Albert Hilbold émaille son récit d’expressions rurales, et précise les lieux en leur donnant les noms dialectaux.
Untel a été ìn de Partei, (affilié au parti nazi), ìm Kriej, (soldat), plus rarement unterm Hitler, au temps d’Hitler, en général accompagné d’une réflexion sécuritaire (« et sous Hitler, au moins, il y avait de l’ordre »), bi de Ditche, bi de Schwowe, un brin péjoratif,
« ce sont les seules expressions dont je me souviens pour désigner cette période, les seules aussi retrouvées aujourd’hui pendant cette investigation. » (p.59).
Il narre les secrets d’un village protestant, avec ses coutumes et son silence, il se souvient de ses impressions d’enfance, et cherche à les dépasser.
Pour cela, il interroge infatigablement, mu par le désir d’expliquer. Il lui faut entendre, sans juger, en accordant toujours à ses interlocuteurs des circonstances atténuantes, en montrant la complexité des situations dans les temps d’oppression.

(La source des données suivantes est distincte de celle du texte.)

(** A poll that answers [Pending] leaves a settled handler. *)
Lemma poll_settles now h h' : inv h -> poll now h = Ret (None, h') -> settled now h'.
Proof.
  intros Hinv Hr. apply poll_none_phases in Hr as (Herr & Hev & h4 & h5 & h6 & Hr4 & Hr5 & Hi5 & Hr6 & Hi6 & Hr7 & Hd);
    [|done].
  destruct (check_shutdown_frame now h) as [Hce Hcv]. rewrite Herr in Hce. rewrite Hev in Hcv.
  pose proof (purge_inbound_errors _ _ _ _ _ ltac:(by rewrite Hce) Hr4) as He4.
  pose proof (purge_outbound_errors _ _ _ _ Hr5) as He5.
  destruct (drive_all_inbound_leaves now _ h5 h6 Hi5 (NoDup_hm_keys _)
    ltac:(intros id; by rewrite elem_of_hm_keys) Hr6) as (He6 & Hl6 & Ha6).
  destruct (drive_all_outbound_leaves now _ h6 h' Hi6 (NoDup_hm_keys _)
    ltac:(intros id; by rewrite elem_of_hm_keys) Hr7) as ((errs & He7 & Hf7) & Hk7 & Ha7).
  apply purge_inbound_same in Hr4. apply purge_outbound_same in Hr5.
  pose proof (drive_all_inbound_same _ _ _ _ _ Hr6) as Hs6.
  pose proof (drive_all_outbound_same _ _ _ _ _ Hr7) as Hs7.
  assert (Hst : state h6 = state h5 /\ state h' = state h6)
    by (split; [by apply same_out_state|by apply same_in_state]).
  split.
  - rewrite (same_in_events _ _ Hs7), (same_out_events _ _ Hs6), (same_in_events _ _ Hr5),
      (same_out_events _ _ Hr4). exact Hcv.
  - rewrite He7, He6, He5. apply Forall_app. split; eapply Forall_impl; [exact He4|by left|exact Hf7|].
    intros err [Hde Herr']. right. split; [by rewrite (proj2 Hst)|done].
  - intros delay Hdelay. apply (shutdown_checked now h).
    by rewrite <-(same_out_state _ _ Hr4), <-(same_in_state _ _ Hr5), <-(proj1 Hst), <-(proj2 Hst).
  - intros id e. destruct (same_in_inbound _ _ Hs7) as [-> Hq]. intros He.
    eapply inbound_asleep_same; [by rewrite Hq|by apply Hst|]. apply Ha6; [|done].
    apply elem_of_hm_keys. destruct (inbound_substreams h5 !! id) as [e5|] eqn:E5; [by eexists|].
    destruct (Hl6 id) as [Hl _]; [by rewrite elem_of_hm_keys, E5; intros []|congruence].
  - intros id info He. apply (Ha7 id); [|done]. apply elem_of_hm_keys.
    destruct (outbound_substreams h6 !! id) as [i6|] eqn:E6; [by eexists|].
    rewrite Hk7, E6 in He; [done|]. rewrite elem_of_hm_keys, E6. by intros [].
  - done.
Qed.
End Settled.

(** ** Polling until pending *)
Section Polling.
Context `{Streams} `{DelayQueue} `{!DelayQueueLaws} `{!DelayQueueAlive} `{HashOrder} `{BuildProfile}.

Definition is_close (event : HandlerEvent) : bool := match event with Close _ => true | _ => false end.

(** The swarm polls again after each event but a [Close], after which it drops
    the connection; [clock] is read once in a poll. *)
Fixpoint poll_all (fuel i : nat) (clock : nat -> Instant) (h : RPCHandler) : Outcome (list HandlerEvent * RPCHandler) :=
  match fuel with
  | O => OutOfFuel
  | S fuel =>
    '(event, h) ← poll (clock i) h;
    match event with
    | Some (Close e) => mret ([Close e], h)
    | Some event => '(events, h) ← poll_all fuel (S i) clock h; mret (event :: events, h)
    | None => mret ([], h)
    end
  end.

(** *** What closes a connection *)

(** A [Close] carries the error of a socket that was to be written. *)
Definition close_cause (event : HandlerEvent) : Prop :=
  match event with
  | Close e => exists s s', in_poll_ready s = (Ready (Err e), s')
  | _ => True
  end.

Definition caused (p : Phase) : Prop := forall event h, p = Ret (Some event, h) -> close_cause event.

Lemma then_phase_caused p k : caused p -> (forall h, caused (k h)) -> caused (then_phase p k).
Proof.
  intros Hp Hk event h. unfold then_phase. destruct p as [[[e|] h1]| |]; cbn [mbind Outcome_bind]; [|apply Hk|done..].
  intros [= <- <-]. by eapply Hp.
Qed.

Lemma drive_inbound_turn_caused now id h further event h' :
  drive_inbound_turn now id h = Ret (further, Some event, h') -> close_cause event.
Proof.
  unfold drive_inbound_turn. destruct (inbound_substreams h !! id) as [[[st ko] p]|]; [|done].
  destruct st as [s m closing|s closing|s|s|]; [| | | |done].
  - unfold drive_pending_send. destruct (is_deactivated _); [done|].
    destruct (in_poll_ready s) as [[[[]|e]|] s1] eqn:Er; [| |done].
    + destruct (in_start_send m s1) as [[[]|e] s2]; [done|]. destruct closing; [done|].
      by destruct (apply_queued_responses _ _ _).
    + intros [= _ <- _]. by exists s, s1.
  - unfold drive_pending_flush. destruct (in_poll_flush s) as [[[[]|e]|] s1]; [| |done].
    + destruct (_ || _)%bool; [done|]. by destruct (apply_queued_responses _ _ _).
    + by destruct (drop_inbound _ _ _ _).
  - destruct (is_deactivated _); [done|]. by destruct (apply_queued_responses _ _ _).
  - destruct (in_poll_close s) as [[r|] s1]; [|done]. by destruct (drop_inbound _ _ _ _).
Qed.

Lemma drive_all_inbound_caused now ids h : caused (drive_all_inbound now ids h).
Proof.
  assert (Hone : forall fuel id h, caused (drive_inbound fuel now id h)).
  { induction fuel as [|fuel IH]; intros id h1 event h2; [done|]. cbn [drive_inbound].
    destruct (drive_inbound_turn now id h1) as [[[further [e|]] h3]| |] eqn:E; cbn [mbind Outcome_bind]; [| |done..].
    - intros [= <- _]. by eapply drive_inbound_turn_caused.
    - destruct further; [apply IH|done]. }
  revert h; induction ids as [|id ids IH]; intros h event h'; [done|]. cbn [drive_all_inbound].
  destruct (drive_inbound _ now id h) as [[[e|] h1]| |] eqn:E; cbn [mbind Outcome_bind]; [|apply IH|done..].
  intros [= <- _]. by eapply Hone.
Qed.
(** No call takes a substream back. *)
Lemma send_response_onward id response h h' :
  inv h -> send_response id response h = Ret h' -> onward h h'.
Proof.
  intros Hinv Hr. unfold send_response in Hr.
  assert (Hrefl : forall h1, inbound_substreams h1 = inbound_substreams h -> onward h h1).
  { intros h1 Hs j x. rewrite Hs. intros Hx. exists x. split; [done|]. apply goes_on_refl.
    pose proof (inv_inbound _ Hinv j x Hx) as (_ & Hi & _). intros Hp. by rewrite Hp in Hi. }
  destruct (inbound_substreams h !! id) as [[[st ko] p]|] eqn:He; [|injection Hr as <-; by apply Hrefl].
  destruct (report_error_response_ok id p response h Hinv) as (h1 & Hr1 & _ & Hs & _ & _).
  rewrite Hr1 in Hr. cbn [mbind Outcome_bind] in Hr.
  destruct (is_deactivated (state h1)); [injection Hr as <-; by apply Hrefl|].
  assert (Hset : forall q st', goes_on st st' ->
    onward h (set_inbound_state id st' (set_queued_outbound_items q (set_inbound_state id InPoisoned h1)))).
  { intros q st' Hst' j x. cbn. rewrite Hs. destruct (decide (id = j)) as [<-|Hj].
    - rewrite !lookup_alter_eq, He. intros [= <-]. exists (st, ko, p). by split.
    - rewrite !lookup_alter_ne by done. intros Hx. apply (Hrefl h1); [done|]. by rewrite Hs. }
  destruct st as [s m closing|s closing|s|s|]; [| | | |done].
  - destruct (multiple_responses response); injection Hr as <-; by apply Hset.
  - destruct (multiple_responses response); injection Hr as <-; by apply Hset.
  - injection Hr as <-. by apply Hset.
  - injection Hr as <-. by apply Hset.
Qed.

Lemma run_call_onward g now c h event h' id (e e' : InboundEntry) :
  serving g h -> run_call now c h = Ret (event, h') ->
  inbound_substreams h !! id = Some e -> inbound_substreams h' !! id = Some e' -> goes_on e.1.1 e'.1.1.
Proof.
  intros [Hinv Hok] Hr He He'.
  assert (Hne : e.1.1 <> InPoisoned).
  { pose proof (inv_inbound _ Hinv id e He) as (_ & Hi & _). intros Hp. by rewrite Hp in Hi. }
  assert (Hsame : inbound_substreams h' = inbound_substreams h -> goes_on e.1.1 e'.1.1).
  { intros Hs. assert (e' = e) as -> by (rewrite Hs in He'; congruence). by apply goes_on_refl. }
  assert (Hon : onward h h' -> goes_on e.1.1 e'.1.1).
  { intros Ho. destruct (Ho id e' He') as (e1 & He1 & Hg). by assert (e1 = e) as -> by congruence. }
  destruct c as [final_msg|req s|out info|ev|info error|]; cbn [run_call] in Hr.
  - injection Hr as _ <-. apply Hsame. pose proof (shutdown_substreams now final_msg h) as E. by injection E.
  - destruct (inject_fully_negotiated_inbound now req s h) as [h1| |] eqn:E; [|done..]. injection Hr as _ <-.
    apply negotiated_inbound_cases in E as [[_ ->]|(n & h2 & _ & _ & -> & Hh2)]; [by apply Hsame|].
    rewrite (update_keep_alive_frame inbound_substreams) in He' by done.
    assert (e' = e) as ->; [|by apply goes_on_refl]. revert He'. cbn.
    destruct Hh2 as [[_ ->]|(_ & key & q & _ & ->)]; [congruence|]. cbn.
    pose proof (proj1 (inv_inbound _ Hinv id e He)). rewrite lookup_insert_ne by lia. congruence.
  - destruct (inject_fully_negotiated_outbound now out info h) as [h1| |] eqn:E; [|done..]. injection Hr as _ <-.
    apply negotiated_outbound_same in E as [E _]. by apply Hsame.
  - destruct ev as [j req|j response]; cbn [inject_event] in Hr.
    + injection Hr as _ <-. apply Hsame. pose proof (send_request_same now j req h) as E.
      unfold same_in, outside_outbound in E. congruence.
    + destruct (send_response j response h) as [h1| |] eqn:E; [|done..]. injection Hr as _ <-.
      by apply Hon; eapply send_response_onward.
  - destruct (inject_dial_upgrade_error now info error h) as [h1| |] eqn:E; [|done..]. injection Hr as _ <-.
    apply Hsame. apply dial_error_same in E. unfold same_in, outside_outbound in E. congruence.
  - by eapply Hon, poll_onward.
Qed.
(* ===== verification/Client.v ===== *)
(** * Client identification (src/core/network/src/peer_manager/client.rs)

    The name, version and operating system of a peer, cut out of the agent
    string its Identify message carries. *)
From Stdlib Require Import Strings.String Strings.Ascii.
From S2P Require Import Prelude Env.

Open Scope list_scope.

Inductive ClientKind :=
| Known (name : string)
| UnknownClient.

Record Client := mkClient {
  kind : ClientKind;
  client_version : string;
  os_version : string;
  protocol_version : string;
  agent_string : option string;
}.

(** [impl Default for Client] *)
Definition Client_default : Client := mkClient UnknownClient "unknown" "unknown" "unknown" None.

(** [str::split(c)]: the pieces between the separators, at least one. *)
Fixpoint split (c : ascii) (s : string) : list string :=
  match s with
  | EmptyString => [EmptyString]
  | String a s' =>
    if Ascii.eqb a c then EmptyString :: split c s'
    else match split c s' with
         | p :: ps => String a p :: ps
         | [] => [String a EmptyString]
         end
  end.

(** [client_from_agent_version]; the iterator [agent_split] is the list of the
    pieces not yet taken. *)
Definition client_from_agent_version (agent_version : string) : ClientKind * string * string :=
  let agent_split := split "/" agent_version in
  match agent_split with
  | kind :: agent_split1 =>
    if String.eqb kind "github.com" then
      let unknown := "unknown"%string in
      (Known kind, unknown, unknown)
    else
      let version := "unknown"%string in
      let os_version := version in
      let '(version, os_version) :=
        match agent_split1 with
        | agent_version :: agent_split2 =>
          let version := agent_version in
          match agent_split2 with
          | agent_os_version :: _ => (version, agent_os_version)
          | [] => (version, os_version)
          end
        | [] => (version, os_version)
        end in
      (Known kind, version, os_version)
  | [] =>
    let unknown := "unknown"%string in
    (UnknownClient, unknown, unknown)
  end.

Section Identify.
Context `{Libp2p}.

(** [Client::from_identify_info] *)
Definition from_identify_info (info : IdentifyInfo) : Client :=
  let '(kind, version, os_version) := client_from_agent_version (agent_version info) in
  mkClient kind version os_version (info_protocol_version info) (Some (agent_version info)).
End Identify.

(** ** Lemmas *)

Lemma split_cons c s : exists p ps, split c s = p :: ps.
Proof.
  destruct s as [|a s]; cbn; [eauto|].
  destruct (Ascii.eqb a c); [eauto|]. destruct (split c s); eauto.
Qed.

Lemma concat_String sep a p ps :
  String.concat sep (String a p :: ps) = String a (String.concat sep (p :: ps)).
Proof. by destruct ps. Qed.

(** Joining the pieces with the separator gives the string back. *)
Lemma concat_split c s : String.concat (String c EmptyString) (split c s) = s.
Proof.
  induction s as [|a s IH]; [done|].
  destruct (split_cons c s) as (p & ps & Hs). cbn [split]. rewrite Hs in IH |- *.
  destruct (Ascii.eqb_spec a c) as [->|Hne].
  - cbn. by rewrite <-IH.
  - by rewrite concat_String, IH.
Qed.

Fixpoint occurs (c : ascii) (s : string) : bool :=
  match s with
  | EmptyString => false
  | String a s' => (Ascii.eqb a c || occurs c s')%bool
  end.

(** No piece holds the separator. *)
Lemma split_pieces c s : Forall (fun p => occurs c p = false) (split c s).
Proof.
  induction s as [|a s IH]; cbn; [by repeat constructor|].
  destruct (Ascii.eqb a c) eqn:Ha; [by constructor|].
  destruct (split c s) as [|p ps]; cbn in *.
  - repeat constructor. cbn. by rewrite Ha.
  - apply Forall_cons_1 in IH as [Hp Hps]. constructor; [|done]. cbn. by rewrite Ha.
Qed.

Lemma split_no_sep c p : occurs c p = false -> split c p = [p].
Proof.
  induction p as [|a p IH]; cbn; [done|].
  intros [Ha Hp]%orb_false_iff. by rewrite Ha, IH.
Qed.

Lemma split_app c p s :
  occurs c p = false -> split c (p +:+ String c s)%string = p :: split c s.
Proof.
  induction p as [|a p IH]; intros Ho.
  - change (split c (String c s) = "" :: split c s)%string. cbn. by rewrite Ascii.eqb_refl.
  - cbn in Ho. apply orb_false_iff in Ho as [Ha Hp].
    change (split c (String a (p +:+ String c s)) = String a p :: split c s)%string.
    cbn [split]. by rewrite Ha, (IH Hp).
Qed.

Il s’interroge sur l’ironie et l’autodérision, qui recouvrent la volonté de ne pas dire la vérité, ni sur soi, ni sur les événements. L’ironie, de la sorte, devient le marqueur de la méconnaissance.
Kahwiller.
Quel K ? Le cas étudié ?
Selon Abraham et Torok, un secret indicible s’établit comme une crypte au sein du sujet perturbé par la contradiction entre le message explicite et le comportement de son milieu. Dans le récit, c’est un tunnel qui remplit cette fonction : une usine oubliée ouvre sur cette crypte, qui révèle des secrets bien cachés, mais qui suintaient.
Ironie de l’histoire : celui dont l’auteur cherche la trace, pseudo soldat qui va être célèbre parce qu’inconnu, c’est en réalité un prisonnier polonais évadé, tué par un Feldgendarm, devant la population désolée, quelques jours avant l’arrivée des Américains.
Sous le dispositif officiel, si on ne veut ni en rire ni en pleurer, ni adhérer, il reste l’affection au terroir, la fidélité aux anciens et à leur volonté maladroite, et au refus de la guerre dont la malédiction s’étend sur plusieurs générations.